Our favourite exercises to get our heart pumping and maintain weight are dance classes, ice skating, rollerblading, swimming, trampolining, and cycling. Do them with friends to make it even more fun or join a local club and make new friends with similar fat loss goals.


If you want to know how to eat like a slim woman, you need to eat snacks that burn fat and boost your metabolism. The best snacks to enjoy for increased weight loss are those high in protein and low in fat.

A great low-calorie, high-protein snack is fat-free Greek yoghurt with berries. Or if you’re looking for a tasty snack for skinny girls, try string cheese! A serving of string cheese has just 80 calories and 7 grams of protein, filling you up until the next meal.


Women who cook more at home tend to consume significantly fewer calories than those who still opt for takeout.

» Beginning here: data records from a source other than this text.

Lemma set_item_ok ncol n r c v t :
  listing_ok ncol n t -> r < length (items t) -> c < ncol -> (c = sort_section t -> r <= n) ->
  listing_ok ncol (if bool_decide (c = sort_section t) then S r else n) (set_item r c v t).
Proof.
  intros (Hon & Hs & Hcc & Hw & Hh & Hcol) Hr Hc Hrn.
  destruct (set_item_fields r c v t) as (Fcc & Fon & Fs & Fo).
  unfold listing_ok. rewrite Fcc, Fon, Fs, Fo, set_item_length.
  split_and!; try done.
  - by apply set_item_widths.
  - by rewrite (Permutation_length (proj2 (set_item_rows r c v t))).
  - case_bool_decide as Hcs.
    + subst c. destruct Hcol as (l & Hl & Hsl & Hnl).
      specialize (Hrn eq_refl).
      apply (set_item_sorted r v t l); [done|lia|by rewrite Hcc|done|exact Hl|done|lia].
    + destruct Hcol as (l & Hl & Hsl & Hnl). exists l.
      rewrite set_item_other, set_item_length by done. auto.
Qed.

Lemma write_cells_ok ncol r c vals t :
  listing_ok ncol (if bool_decide (sort_section t < c) then S r else r) t ->
  r < length (items t) -> c + length vals = ncol ->
  listing_ok ncol (S r) (write_cells r c vals t) /\ length (items (write_cells r c vals t)) = length (items t).
Proof.
  revert c t. induction vals as [|v vals IH]; intros c t Hok Hr Hc; simpl in *.
  - pose proof Hok as (_ & Hs & _). rewrite bool_decide_true in Hok by lia. done.
  - pose proof Hok as (_ & Hs & _).
    assert (Hok' := set_item_ok ncol _ r c v t Hok Hr ltac:(lia)).
    destruct (set_item_fields r c v t) as (_ & _ & Fs & _).
    destruct (IH (S c) (set_item r c v t)) as [Hres Hlen].
    + rewrite Fs. eapply listing_ok_mono; [|apply Hok'].
      * repeat case_bool_decide; lia.
      * intros Hcs. rewrite bool_decide_false by lia. done.
    + by rewrite set_item_length.
    + lia.
    + split; [done|]. by rewrite Hlen, set_item_length.
Qed.

Lemma write_rows_ok ncol r rows t :
  listing_ok ncol r t -> Forall (fun row => length row = ncol) rows -> r + length rows <= length (items t) ->
  listing_ok ncol (r + length rows) (write_rows r rows t) /\
  length (items (write_rows r rows t)) = length (items t).
Proof.
  revert r t. induction rows as [|row rows IH]; intros r t Hok Hrows Hlen; simpl in *.
  - by rewrite Nat.add_0_r.
  - apply Forall_cons in Hrows as [Hrow Hrows].
    destruct (write_cells_ok ncol r 0 row t) as [Hok' Hl'];
      [by rewrite bool_decide_false by lia|lia|done|].
    destruct (IH (S r) _ Hok' Hrows) as [Hres Hlen']; [lia|].
    replace (r + S (length rows)) with (S r + length rows) by lia.
    split; [done|]. by rewrite Hlen', Hl'.
Qed.

Lemma set_row_count_ok ncol n m t :
  listing_ok ncol n t -> listing_ok ncol 0 (set_row_count m t) /\ length (items (set_row_count m t)) = m.
Proof.
  intros (Hon & Hs & Hcc & Hw & Hh & l & Hl & Hsl & _).
  assert (Hlen : length (items (set_row_count m t)) = m).
  { simpl. rewrite length_app, length_take, length_replicate. lia. }
  split; [|done]. unfold listing_ok. rewrite Hlen. simpl.
  split_and!; try done.
  - rewrite Hcc. apply Forall_app. split; [by apply Forall_take|]. apply Forall_replicate, length_replicate.
  - unfold resize_hidden. rewrite length_app, length_take, length_replicate. lia.
  - exists (take m l). split_and!; [|eapply StronglySorted_sublist; [apply sublist_take|done]|lia].
    unfold col_cells in *. rewrite fmap_app, fmap_take, Hl, fmap_replicate.
    assert (Hll := f_equal length Hl). rewrite length_fmap, length_app, length_fmap, length_replicate in Hll.
    assert (E : mjoin (replicate (column_count t) (None : option string) !! sort_section t) = None).
    { destruct (decide (sort_section t < column_count t)); [by rewrite lookup_replicate_2|].
      rewrite (proj1 (lookup_replicate_None _ _ _)) by lia. done. }
    rewrite E. destruct (decide (m <= length l)).
    + rewrite take_app_le, <-fmap_take by (rewrite length_fmap; lia).
      rewrite length_take, Nat.min_l by lia. f_equal.
      apply (f_equal (fun k => replicate k None)).
      rewrite length_app, length_take, length_replicate. lia.
    + rewrite take_app_ge by (rewrite length_fmap; lia). rewrite length_fmap, take_replicate.
      rewrite take_ge by lia. rewrite <-app_assoc, <-replicate_add. f_equal.
      apply (f_equal (fun k => replicate k None)).
      rewrite length_app, length_take, length_replicate. lia.
Qed.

The main culprit is the oil and extra flavourings used in fast food.

Fast food is made to taste amazing and leave you craving more thanks to the extremely high fat and sugar content and other artificial flavours.


You can still enjoy delicious meals, but cooking them at home rather than taking them out can save you hundreds of calories.

A skinny woman’s food diary

To better understand the habits of a skinny woman, we should look at a day in the life of a skinny woman.

Breakfast: Lucie starts her day with a croissant with red fruits and fresh orange juice.

She notes that croissants are not a typical breakfast for her and that most of the time a French person thinks of opting for fresh bread with jam or cereals and coffee or tea.

Lunch: For lunch, she made potato gratin with cream and a large fresh salad.

She also said meals usually start with a large salad to fill up before eating high-fat and high-carb foods.


This is another great tip for skinny girls, eat a fresh salad before your larger meals to avoid overeating with higher calorie foods.

Dinner: Lucie made an egg, ricotta, and spinach quiche pie.

She served it with vegetable soup which she said was very typical during the colder months.

Snacks: For snacks, she often opted for a yoghurt or a piece of fruit, her favourite being clementines (a citrus hybrid between a tangerine and an orange)

A small clementine contains only 35-40 calories and is an excellent source of fiber, making it a great snack or dessert to enjoy.


Naturally thin women don’t cut anything, but rather add healthier options to fill up, like soup and fresh salads.


This way, you don’t have to indulge too much in the most unhealthy foods, because you are full and satisfied with the nutritious and delicious options.